Das Weiße Haus rechnet damit, dass es bald eine Ankündigung zu neuen US-Zöllen für internationale Handelspartner geben wird. Der Handelsbeauftragte Jamieson Greer wolle sich "sehr bald" dazu äußern, sagte die Sprecherin des Weißen Hauses, Karoline Leavitt, in Washington. Laut ihren Angaben sollte Greer noch am Donnerstag (Ortszeit) etwas bekanntgeben. Am Freitag läuft ein weltweiter Sonderzoll von zehn Prozent auf US-Importe aus.
Präsident Donald Trump hatte diesen zehnprozentigen Aufschlag vorübergehend eingeführt, nachdem der Oberste Gerichtshof der USA im Februar den Großteil seiner ursprünglichen Zölle aufgehoben hatte.
Greer hatte schon Anfang Juni erklärt, die Trump-Regierung wolle nach dem Auslaufen des aktuellen Sonderzolls neue Zölle von zehn bis 12,5 Prozent gegen etwa 60 Länder einführen.

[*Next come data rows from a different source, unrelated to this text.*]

Implicit Types (p : Programmer) (g : Trail).
(** [live] holds except while an event is handled. *)
Definition going (sent : Z) p g : Prop :=
  plan_ p = plan /\ token_ p = tok /\ notifying_ p = false /\ state_ p = pPending /\ g_stopped g = false /\ g_told g = None /\
  g_sent g = sent /\ 1 <= sent <= zlen plan /\ index_ p = sent - 1 /\ sequence_ p = g_seq g.
Definition ended p g : Prop :=
  notifying_ p = false /\ ((state_ p = pFailed /\ g_stopped g = true /\ g_told g <> Some true \/
    state_ p = pFailed /\ g_stopped g = true /\ error_ p = pCompletion) \/
   (state_ p = pComplete /\ g_stopped g = false /\ g_told g = Some true /\ g_sent g = zlen plan /\ g_live g = false)).
Definition kept p g : Prop := (exists sent, going sent p g) \/ ended p g.

Context (Hlen : zlen plan <= 2).

Lemma notify_wp success p g (Q : option bool -> Programmer -> Trail -> Prop) : notifying_ p = false ->
  may rules g (Finished (token_ p) success) ->
  (let g' := mkTrail (g_sent g) (g_seq g) (g_live g) (g_event g) (Some success) (g_stopped g) in
   Q (Some true) p g' /\
   Q (Some false) (mkProgrammer (plan_ p) (index_ p) (token_ p) (completion_ p) (sequence_ p) false pFailed pCompletion)
     (mkTrail (g_sent g) (g_seq g) (g_live g) (g_event g) (Some success) true)) ->
  wpm rules (notify success) p g Q.
Proof.
  intros Hn Hm [HT HF]. unfold notify. wstep. wstep. do 2 wstep. wstep.
  refine (wpm_call rules (Finished _ success) _ _ _ Hm _). intros ok _. cbn [next rules progNext].
  destruct p as [a b c d e n s er]. cbn in Hn. subst n. do 2 wstep. destruct ok.
  - do 3 wstep. exact HT.
  - wstep. wstep. wstep. refine (wpm_call rules BusInvalidate _ _ _ I _). intros [] _. wstep. exact HF.
Qed.

Lemma programFail_wp e deliver sent p g : going sent p g -> wpm rules (fail e deliver) p g (fun o p' g' => o = Some false /\ ended p' g').
Proof.
  intros (H1 & H2 & H3 & H4 & H5 & H6 & H7 & H8 & H9 & H10). unfold fail. wstep. wstep. rewrite bool_decide_false by congruence.
  do 2 wstep. wstep. refine (wpm_call rules BusInvalidate _ _ _ I _). intros [] _. cbn [next rules progNext]. wstep. wstep.
  - wstep. apply notify_wp; [exact H3| |].
    { cbn. rewrite H2, H6, H7. repeat split; lia. }
    cbv zeta. split; do 2 wstep; (split; [reflexivity|]).
    + split; [exact H3|]. left. left. cbn. repeat split; congruence.
    + split; [reflexivity|]. left. right. repeat split.
  - do 2 wstep. split; [reflexivity|]. split; [exact H3|]. left. left. cbn. repeat split; congruence.
Qed.

(** Submitting the command whose turn it is. *)
Definition turn (sent : Z) p g : Prop :=
  plan_ p = plan /\ token_ p = tok /\ notifying_ p = false /\ state_ p = pPending /\ g_stopped g = false /\ g_told g = None /\
  g_sent g = sent /\ 0 <= sent < zlen plan /\ index_ p = sent /\ (sent = 0 \/ acked g).
Lemma submit_wp e deliver sent p g : turn sent p g -> wpm rules (submit ||| fail e deliver) p g (fun o p' g' =>
  (o = Some true /\ going (sent + 1) p' g' /\ g_live g' = true) \/ (o = Some false /\ ended p' g')).
Proof.
  intros (H1 & H2 & H3 & H4 & H5 & H6 & H7 & H8 & H9 & H10). unfold submit. wstep. wstep. wstep. cbv zeta. wstep.
  refine (wpm_call rules (BusSubmit _ _ _ _ _ _) _ _ _ _ _).
  { cbn. unfold current. rewrite H9, H1, H2, H7. repeat split; auto; lia. }
  intros r _. cbn [next rules progNext]. do 2 wstep. wstep. change (bool * Z)%type in r. destruct r as [[|] s]; cbn [fst snd].
  - left. split; [reflexivity|]. split; [|reflexivity]. refine (conj H1 (conj H2 (conj H3 (conj H4 (conj H5 (conj H6 _)))))).
    cbn. repeat split; lia.
  - eapply wpm_mono; [apply (programFail_wp e deliver (sent + 1))|].
    + refine (conj H1 (conj H2 (conj H3 (conj H4 (conj H5 (conj H6 _)))))). cbn. repeat split; lia.
    + auto.
Qed.

Lemma event_wp e epoch operation sent p g : going sent p g -> g_event g = Some (e, epoch, operation) -> g_live g = false ->
  wpm rules (event e epoch operation) p g (fun _ => kept).
Proof.
  intros H He Hl. assert (Hf : forall err, wpm rules (fail err true) p g (fun _ => kept)).
  { intros err. eapply wpm_mono; [apply (programFail_wp err true sent); exact H|]. intros o p' g' [_ Hd]. right. exact Hd. }
  destruct H as (H1 & H2 & H3 & H4 & H5 & H6 & H7 & H8 & H9 & H10).
  unfold event. wstep. wstep. wstep; [apply Hf|]. rewrite H2 in Heqb. apply orb_false_iff in Heqb as [B1 B3]. apply orb_false_iff in B1 as [_ B2].
  destruct (decodeAck e) as [ack|x|] eqn:Ha; [|apply Hf..]. wstep; [apply Hf|].
  apply orb_false_iff in Heqb as [A1 A3]. apply orb_false_iff in A1 as [A1 A2]. wstep; [apply Hf|]. do 2 wstep. wstep. wstep.
  assert (Hack : acked g).
  { exists e, ack. replace (Station.epoch tok) with epoch by lia. replace (Station.operation tok) with operation by lia.
    split; [exact He|]. split; [exact Ha|]. split; [apply negb_false_iff; exact A1|]. split; [lia|]. split; [lia|].
    apply negb_false_iff in A3. unfold current in A3. rewrite H1, H9 in A3. rewrite H7. exact A3. }
  assert (Hi : index_ (p <| index_ := u32 (index_ p + 1) |>) = sent).
  { cbn. rewrite H9. replace (sent - 1 + 1) with sent by lia. apply u32_small. zlia. }
  set (p1 := p <| index_ := u32 (index_ p + 1) |>) in *. change (plan_ p1) with (plan_ p) in *. rewrite Hi, H1 in *.
  wstep.
  - eapply wpm_mono; [apply (submit_wp pBus true sent)|].
    + refine (conj H1 (conj H2 (conj H3 (conj H4 (conj H5 (conj H6 (conj H7 _))))))). repeat split; auto; lia.
    + intros o p' g' [(_ & Hg & _)|(_ & Hd)]; [left; eauto|right; exact Hd].
  - do 2 wstep. apply notify_wp; [exact H3| |].
    { cbn. rewrite H2. repeat split; auto; lia. }
    cbv zeta. split; right.
    + split; [exact H3|]. right. cbn. repeat split; auto; lia.
    + split; [reflexivity|]. left. right. repeat split.
Qed.

Lemma keep_call : stays rules kept (c ← pcall NextCall; programCall c).
Proof.
  intros p g H. wstep. refine (wpm_call rules NextCall _ _ _ I _). intros c Hc. change ProgramCall in c. cbn [next rules progNext].
  destruct H as [[sent H]|H].
  - destruct c as [e ep op| |]; cbn [programCall].
    + wstep. eapply wpm_mono; [apply (event_wp e ep op sent)|intros [b|] p' g' H'; [wstep|]; exact H'].
      * exact H.
      * reflexivity.
      * reflexivity.
    + unfold service. wstep. wstep. wstep. rewrite bool_decide_true by apply H. cbn [negb]. wstep.
      refine (wpm_call rules BusService _ _ _ I _). intros [|] _; cbn [next rules progNext negb].
      * wstep. left. exists sent. exact H.
      * eapply wpm_mono; [apply (programFail_wp pBus true sent); exact H|]. intros o p' g' [-> Hd]. wstep. right. exact Hd.
    + unfold cancel. wstep. wstep. wstep. rewrite bool_decide_true by apply H.
      eapply wpm_mono; [apply (programFail_wp pCancelled true sent); exact H|]. intros o p' g' [-> Hd]. wstep. right. exact Hd.
  - assert (Hst : state_ p <> pPending) by (destruct H as [_ [[[-> _]|[-> _]]|[-> _]]]; discriminate).
    destruct c as [e ep op| |]; cbn [programCall].
    + assert (Hf : state_ p = pFailed).
      { destruct H as [_ [[[H _]|[H _]]|H]]; [exact H..|]. cbn in Hc. destruct H as (_ & _ & _ & _ & H). congruence. }
      unfold event, fail. wstep. wstep. wstep. rewrite bool_decide_false by exact Hst. cbn [negb orb].
      wstep. wstep. rewrite bool_decide_true by exact Hf. do 2 wstep. right. destruct H as [H0 [H|H]]; [|destruct H; congruence].
      split; [exact H0|]. left. exact H.
    + unfold service. wstep. wstep. wstep. rewrite bool_decide_false by exact Hst. cbn [negb]. do 2 wstep. right. exact H.
    + unfold cancel. wstep. wstep. wstep. rewrite bool_decide_false by exact Hst. do 2 wstep. right. exact H.
Qed.
End rules.

(** How a programming run stands. *)
Definition outcome (plan : Plan) (r : Programmer) (g : Trail) : Prop :=
  (state_ r = pComplete -> g_sent g = 0 \/ (g_told g = Some true /\ g_sent g = zlen plan /\ g_stopped g = false)) /\
  (state_ r = pPending -> g_told g = None /\ g_stopped g = false /\ 1 <= g_sent g <= zlen plan) /\
  (state_ r = pFailed -> g_sent g = 0 \/ (g_stopped g = true /\ (g_told g = Some true -> error_ r = pCompletion))).

Lemma ended_outcome plan p g : ended plan p g -> outcome plan p g.
Proof.
  intros [_ [[(H1 & H2 & H3)|(H1 & H2 & H3)]|(H1 & H2 & H3 & H4 & H5)]]; unfold outcome; rewrite H1;
    (split; [|split]); try discriminate; auto.
  intros _. right. split; [exact H2|]. intros E. contradiction.
Qed.
Lemma going_outcome plan tok sent p g : going plan tok sent p g -> outcome plan p g.
Proof.
  intros (H1 & H2 & H3 & H4 & H5 & H6 & H7 & H8 & H9 & H10). unfold outcome. rewrite H4. split; [discriminate|]. split; [|discriminate].
  intros _. rewrite H7. auto.
Qed.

Als Begründung nennt Washington unter anderem, dass die internationalen Handelspartner nicht entschlossen genug gegen Zwangsarbeit vorgehen.

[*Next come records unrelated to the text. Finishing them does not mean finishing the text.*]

Lemma repeatedFrom_spec l c n i : (i + n <= length l)%nat ->
  repeatedFrom n (Z.of_nat i) l c = MVal (bool_decide (c ∈ take n (drop i l))).
Proof.
  revert i. induction n as [|n IH]; intros i Hi; [reflexivity|].
  destruct (in_range l i n Hi) as [x Hx]. cbn [repeatedFrom]. rewrite (at_nat _ _ _ Hx), (drop_S _ _ _ Hx). cbn [mbind mres_bind take].
  rewrite sameChannel_spec. replace (Z.of_nat i + 1) with (Z.of_nat (Datatypes.S i)) by lia.
  destruct (bool_decide_reflect (c = x)) as [->|Hne].
  - rewrite bool_decide_true by left. reflexivity.
  - rewrite IH by lia. f_equal. apply bool_decide_ext. rewrite elem_of_cons. split; [auto|intros [E|E]; [contradiction|exact E]].
Qed.

Lemma planFrom_spec l n i : (i + n <= length l)%nat -> NoDup (take i l) -> forallb validChannel (take i l) = true ->
  planFrom n (Z.of_nat i) l = MVal (forallb validChannel (take (i + n) l) && bool_decide (NoDup (take (i + n) l))).
Proof.
  revert i. induction n as [|n IH]; intros i Hi Hd Hv.
  { rewrite Nat.add_0_r, Hv, bool_decide_true by exact Hd. reflexivity. }
  destruct (in_range l i n Hi) as [c Hc]. cbn [planFrom]. rewrite (at_nat _ _ _ Hc). cbn [mbind mres_bind].
  assert (Hall : take (i + Datatypes.S n) l = take i l ++ c :: take n (drop (Datatypes.S i) l)).
  { rewrite <- take_take_drop. f_equal. rewrite (drop_S _ _ _ Hc). reflexivity. }
  destruct (validChannel c) eqn:Ev; cbn [negb].
  2:{ rewrite Hall, forallb_app. cbn [forallb]. rewrite Ev. cbn [andb]. rewrite andb_false_r. reflexivity. }
  rewrite Nat2Z.id. change 0 with (Z.of_nat 0) at 1. rewrite repeatedFrom_spec by lia. cbn [mbind mres_bind]. rewrite drop_0.
  destruct (bool_decide_reflect (c ∈ take i l)) as [Hin|Hnot].
  - rewrite (bool_decide_false (NoDup _)), andb_false_r; [reflexivity|]. rewrite Hall. intros H.
    apply NoDup_app in H as (_ & H & _). exact (H c Hin ltac:(left)).
  - replace (Z.of_nat i + 1) with (Z.of_nat (Datatypes.S i)) by lia. rewrite IH.
    + replace (Datatypes.S i + n)%nat with (i + Datatypes.S n)%nat by lia. reflexivity.
    + lia.
    + rewrite (take_snoc _ _ _ Hc). apply NoDup_app. split; [exact Hd|]. split; [|apply NoDup_singleton].
      intros x Hx ->%list_elem_of_singleton. contradiction.
    + rewrite (take_snoc _ _ _ Hc), forallb_app, Hv. cbn [forallb]. rewrite Ev. reflexivity.
Qed.

Lemma planFrom_all l n : (n <= length l)%nat ->
  planFrom n 0 l = MVal (forallb validChannel (take n l) && bool_decide (NoDup (take n l))).
Proof. intros H. apply (planFrom_spec l n 0); [lia|constructor|reflexivity]. Qed.

Lemma inTimeFrom_spec l limit n i : (i + n <= length l)%nat ->
  inTimeFrom n (Z.of_nat i) l limit = MVal (forallb (fun e => e_observedAtUs e <=? limit) (take n (drop i l))).
Proof.
  revert i. induction n as [|n IH]; intros i Hi; [reflexivity|].
  destruct (in_range l i n Hi) as [x Hx]. cbn [inTimeFrom]. rewrite (at_nat _ _ _ Hx), (drop_S _ _ _ Hx). cbn [mbind mres_bind take forallb].
  rewrite Z.leb_antisym. destruct (limit <? e_observedAtUs x); [reflexivity|]. cbn [negb andb].
  replace (Z.of_nat i + 1) with (Z.of_nat (Datatypes.S i)) by lia. apply IH. lia.
Qed.

Definition sameKey (in_ : Input) (e : Entry) : Prop := key (view e) = key (observed in_).
#[local] Instance sameKey_dec in_ e : Decision (sameKey in_ e). Proof. unfold sameKey. apply _. Defined.
Lemma findEntry_spec in_ l n i : holds (bssid in_) 6 -> bssid in_ <> None -> Forall entryOk (take (i + n) l) -> (i + n <= length l)%nat ->
  (exists k e, (i <= k < i + n)%nat /\ l !! k = Some e /\ sameKey in_ e /\
     findEntry in_ l n (Z.of_nat i) = MVal (if observedAtUs in_ <=? e_observedAtUs e then None else Some (Z.of_nat k))) \/
  ((forall k e, (i <= k < i + n)%nat -> l !! k = Some e -> ~ sameKey in_ e) /\
     findEntry in_ l n (Z.of_nat i) = MVal (Some (Z.of_nat (i + n)))).
Proof.
  intros [_ Hb] Hnn. destruct (bssid in_) as [b|] eqn:Eb; [clear Hnn|contradiction].
  revert i. induction n as [|n IH]; intros i Hok Hi; [right; split; [intros k e Hk; lia|rewrite Nat.add_0_r; reflexivity]|].
  destruct (in_range l i n Hi) as [e He]. cbn [findEntry]. rewrite (at_nat _ _ _ He). cbn [mbind mres_bind].
  assert (Heo : entryOk e).
  { rewrite Forall_forall in Hok. apply Hok. apply (list_elem_of_lookup_2 _ i). rewrite lookup_take_lt by lia. exact He. }
  assert (Hs : (if sameChannel (channel in_) (e_channel e) then equal (bssid in_) (Some (e_bssid e)) 0 0 6 else MVal false)
    = MVal (bool_decide (sameKey in_ e)) :> R bool).
  { assert (Hiff : sameKey in_ e <-> channel in_ = e_channel e /\ bytesOf b 0 6 = e_bssid e).
    { unfold sameKey, key, view, observed. cbn [o_channel o_bssid]. rewrite Eb. cbn [ptrBytes].
      split; [intros [= -> ->]; auto|intros [-> ->]; reflexivity]. }
    rewrite sameChannel_spec, Eb. destruct Heo as [[H6 Hu] _ _].
    destruct (bool_decide_reflect (channel in_ = e_channel e)) as [E|Hne].
    - rewrite equal_spec by lia. rewrite (bytesOf_all (e_bssid e)) by assumption. f_equal. apply bool_decide_ext. rewrite Hiff. tauto.
    - rewrite bool_decide_false; [reflexivity|]. rewrite Hiff. tauto. }
  rewrite Hs. cbn [mbind mres_bind]. destruct (bool_decide_reflect (sameKey in_ e)) as [Hk|Hk].
  { left. exists i, e. split; [lia|]. split; [exact He|]. split; [exact Hk|]. destruct (_ <=? _); reflexivity. }
  replace (Z.of_nat i + 1) with (Z.of_nat (Datatypes.S i)) by lia.
  destruct (IH (Datatypes.S i)) as [(k & e' & Hr & H1 & H2 & H3)|[H1 H2]].
  - replace (Datatypes.S i + n)%nat with (i + Datatypes.S n)%nat by lia. exact Hok.
  - lia.
  - left. exists k, e'. split; [lia|auto].
  - right. split.
    + intros k e' Hr H. destruct (decide (k = i)) as [->|]; [congruence|apply (H1 k); [lia|exact H]].
    + rewrite H2. do 3 f_equal. lia.
Qed.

In der Europäischen Union ist Zwangsarbeit verboten. Washington wirft den Europäern aber vor, dieses Verbot nicht ausreichend durchzusetzen. Deshalb hat Greer der EU einen reduzierten Sonderzoll von zehn Prozent in Aussicht gestellt.

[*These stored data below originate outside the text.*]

Lemma accept_follows c a d : Inv c a -> follows (accept c d) (a_accept a d).
Proof.
  intros H. unfold accept. rewrite (next_spec c a H). cbn [mbind mres_bind]. pose proof H as Hsame. situation H.
  unfold a_next, a_accept. destruct (a_state a) as [|q k n|q k n d' p|q k n d' why|q n sn at_us|q k n why at_us|q k n out why at_us] eqn:Es;
    try (apply follows_same; exact Hsame).
  destruct Hw as [? ? ? Hsit]. rewrite Es in Hsit. destruct (q_plan q !! k) as [x|] eqn:Ex; cbn [fst negb orb].
  2:{ apply lookup_ge_None in Ex. destruct (Z.ltb_spec (Z.of_nat k) (zlen (q_plan q))) as [Hlt|_]; [unfold zlen in Hlt; lia|]. apply follows_same; exact Hsame. }
  apply lookup_lt_Some in Ex. destruct (Z.ltb_spec (Z.of_nat k) (zlen (q_plan q))) as [_|Hge]; [|unfold zlen in Hge; lia].
  cbn [status_ statusOf mkStatusOf token lastOperation_ andb].
  assert (EG : negb (d_epoch d =? r_epoch (q_token q)) || (operation d =? 0) || (operation d <=? a_last a) =
    negb ((d_epoch d =? r_epoch (q_token q)) && negb (operation d =? 0) && (a_last a <? operation d))).
  { rewrite Z.leb_antisym. destruct (d_epoch d =? r_epoch (q_token q)), (operation d =? 0), (a_last a <? operation d); reflexivity. }
  rewrite EG. destruct (_ && _ && _) eqn:G; cbn [negb]; [|apply follows_same; exact Hsame].
  rewrite !andb_true_iff, negb_true_iff, Z.eqb_neq in G. destruct G as [[_ G2] _]. eexists. split; [reflexivity|]. cbn [snd]. split.
  - split; cbn; [assumption|assumption| |split; [exact Ex|split; [cbn in Hsit; lia|exact G2]]].
    intros q' [= <-]. destruct (wf_req0 q) as [T1 T2 T3 T4]; [rewrite Es; reflexivity|]. split; assumption.
  - exists cs, false, false, false. split; [reflexivity|]. cbn. split; [|repeat split].
    destruct Hp as [Hc Hp]. split; [exact Hc|]. intros q' [= <-]. apply Hp. reflexivity.
Qed.

(** Where a dwell is observed, and by whom an operation is owned. *)
Definition dwellIs (s : State) (d : Dwell) : bool :=
  match s with Dwelling _ _ _ d' _ | Draining _ _ _ d' _ => sameDwell d' d | _ => false end.
Lemma owns_spec s cs ser ep la f1 f2 f3 d : situationOk s ->
  owns (mkController cs (statusOf s) (dwellOf s) ser ep la f1 f2 f3) d = dwellIs s d.
Proof.
  intros H. unfold owns. rewrite active_spec. destruct s; cbn in *; try reflexivity; rewrite op_neq by apply H; reflexivity.
Qed.
Lemma observing_spec s cs ser ep la f1 f2 f3 d : situationOk s ->
  observing (mkController cs (statusOf s) (dwellOf s) ser ep la f1 f2 f3) d = match s with Dwelling _ _ _ d' _ => sameDwell d' d | _ => false end.
Proof.
  intros H. unfold observing. rewrite owns_spec by exact H. unfold phaseIs. destruct s; try reflexivity.
  cbn [dwellIs]. apply andb_false_r.
Qed.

Der Vorsitzende des Ausschusses für Internationalen Handel im Europaparlament, Bernd Lange (SPD), forderte die Trump-Regierung auf, den Zollsatz nicht noch weiter zu erhöhen. Die Verhängung einer EU-Rekordstrafe gegen den Google-Konzern dürfe "kein Vorwand für US-Zoll-Vergeltung sein", so Lange. Wegen Wettbewerbsverstößen hatte die EU erst am Donnerstag Geldstrafen von insgesamt 890 Millionen Euro gegen den US-Technologiekonzern verhängt.